I discerned this weekend that the time for me to become a leader is now. Exactly where God wants me in the scheme of the Catholic Student Center is uncertain to me at this time, but there are options open for me. I feel called to lead in the Music Ministry in CSF somehow, as well as anywhere else that my leadership skills are needed. The verse that led to me this in the Bible: John 9:4.

II. I should wait to pursue any sort of relationship until the fall.

I also discerned this weekend that I really do like her, through the beauty that I saw emulating from her during Adoration of the Blessed Sacrament. When you can find a girl that you know has the Holy Spirit in her, you’ve got an excellent catch in the net. The verse that I found that leads me to wait: Song of Songs 3:5.

III. The MythBusters are more interested in the process of creating than the actual myth.

I saw them talk last night at the O’Connell Center, and they were fantastic. That was their main point: that the guys are not in the work to bust myths, but, rather, to find a way to solve the problem at hand. They also highly recommend that anyone who likes their show should be an engineer, and employ the same problem-solving skills to other problems. Oh, and also to not try the things that they do at home.

IV. I might be able to pull off an ‘A’ in Linear Algebra.

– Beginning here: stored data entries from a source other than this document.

(* ===== verification/UdpProofs.v ===== *)
(** UDP datagrams: which control block gets one, the header and its checksum in
    both directions. *)

From stdpp Require Import gmap.
From S2P Require Import Prelude Cmonad Cutils Heap Pbuf PbufProofs PbufChain Inet InetProofs Ethernet Etharp EthernetProofs EtharpProofs ArpProofs Link IpOutput Icmp Reass IpInput IpProofs FragProofs IcmpProofs IpInProofs IcmpErrors Udp UdpTable.

(** ** Matching *)

(** Is a datagram to [dest] for this block, as far as the addresses go? *)
Definition local_match (n : netif_t) (dest : Z) (broadcast : bool) (u : udp_pcb) : bool :=
  ((up_netif_idx u =? NETIF_NO_INDEX) || (up_netif_idx u =? netif_get_index n)) &&
  if broadcast then
    ip_get_option u SOF_BROADCAST &&
      (ip4_addr_isany_val (up_local_ip u) || (dest =? IPADDR_BROADCAST) || ip4_addr_net_eq (up_local_ip u) dest (nf_netmask n))
  else ip4_addr_isany_val (up_local_ip u) || (up_local_ip u =? dest).
Definition wants (n : netif_t) (dest : Z) (broadcast : bool) (port : Z) (u : udp_pcb) : bool :=
  (up_local_port u =? port) && local_match n dest broadcast u.
(** Is the sender the one it is connected to? *)
Definition knows (src sport : Z) (u : udp_pcb) : bool := (up_remote_port u =? sport) && (ip4_addr_isany_val (up_remote_ip u) || (up_remote_ip u =? src)).

(** Without SOF_REUSEADDR a block is the only one for its unicast datagrams. *)
Lemma only_one g l n dest port i u : udp_valid g l -> i ∈ l -> upcbs g !! i = Some u -> ~ reuses u -> wants n dest false port u = true ->
  forall j v, j ∈ l -> j <> i -> upcbs g !! j = Some v -> wants n dest false port v = false.
Proof.
  intros Hv Hi Hu Hr Hw j v Hj Hij Hjv. destruct (wants n dest false port v) eqn:Ew; [|done]. exfalso. apply Hr. unfold wants, local_match in Hw, Ew.
  rewrite !andb_true_iff, !orb_true_iff, !Z.eqb_eq in Hw, Ew. destruct Hw as (E1 & _ & E2), Ew as (E3 & _ & E4). unfold ip4_addr_isany_val in *. rewrite !Z.eqb_eq in E2, E4.
  apply (uv_apart _ _ Hv eq_refl i j u v Hi Hj (not_eq_sym Hij) Hu Hjv); [congruence|]. unfold overlap. naive_solver congruence.
Qed.

Section Lookup.
Context {U : Type} `{UdpIn U}.
Implicit Types s : stack U.

Lemma local_match_run s u broadcast : current_input_netif (ipg s) = true ->
  udp_input_local_match u broadcast s = Ok (local_match (nif s) (current_iphdr_dest (ipg s)) broadcast u, s).
Proof.
  intros Hc. unfold udp_input_local_match, local_match.
  assert ((if up_netif_idx u =? NETIF_NO_INDEX then ret false else let* i := current_input_netif_t in ret (negb (up_netif_idx u =? netif_get_index i))) s =
    Ok (negb ((up_netif_idx u =? NETIF_NO_INDEX) || (up_netif_idx u =? netif_get_index (nif s))), s)) as E.
  { destruct (_ =? NETIF_NO_INDEX); [done|]. unfold current_input_netif_t. rewrite bind_assoc. unfold getip. unfold bind at 1, gets. unfold ipg in Hc. by rewrite Hc. }
  rewrite (bind_run _ _ _ _ _ E). destruct (_ || _); cbn [negb andb]; [|done]. by destruct broadcast.
Qed.

(** The test that the loop makes of a block. *)
Lemma wants_run {A} s u port broadcast (k : bool -> M (stack U) A) : current_input_netif (ipg s) = true ->
  bind (if up_local_port u =? port then udp_input_local_match u broadcast else ret false) k s = k (wants (nif s) (current_iphdr_dest (ipg s)) broadcast port u) s.
Proof. intros Hc. unfold wants. destruct (_ =? port); [|done]. cbn [andb]. by rewrite (bind_run _ _ _ _ _ (local_match_run s u broadcast Hc)). Qed.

Thank the Lord! As it stands right now, I have a ‘B+’ in the class (if I’ve done my math correctly). If I’m able to do well on these next two quizzes in the last week of class, I would likely need somewhere around a 95 on the final (out of 105 possible) to obtain an ‘A,’ and around a 75 for a ‘B+.’ Oh, it would be nice to have a 4.0 GPA after my first year here at UF, especially with the course demand that I’ve put myself through this early into my college career.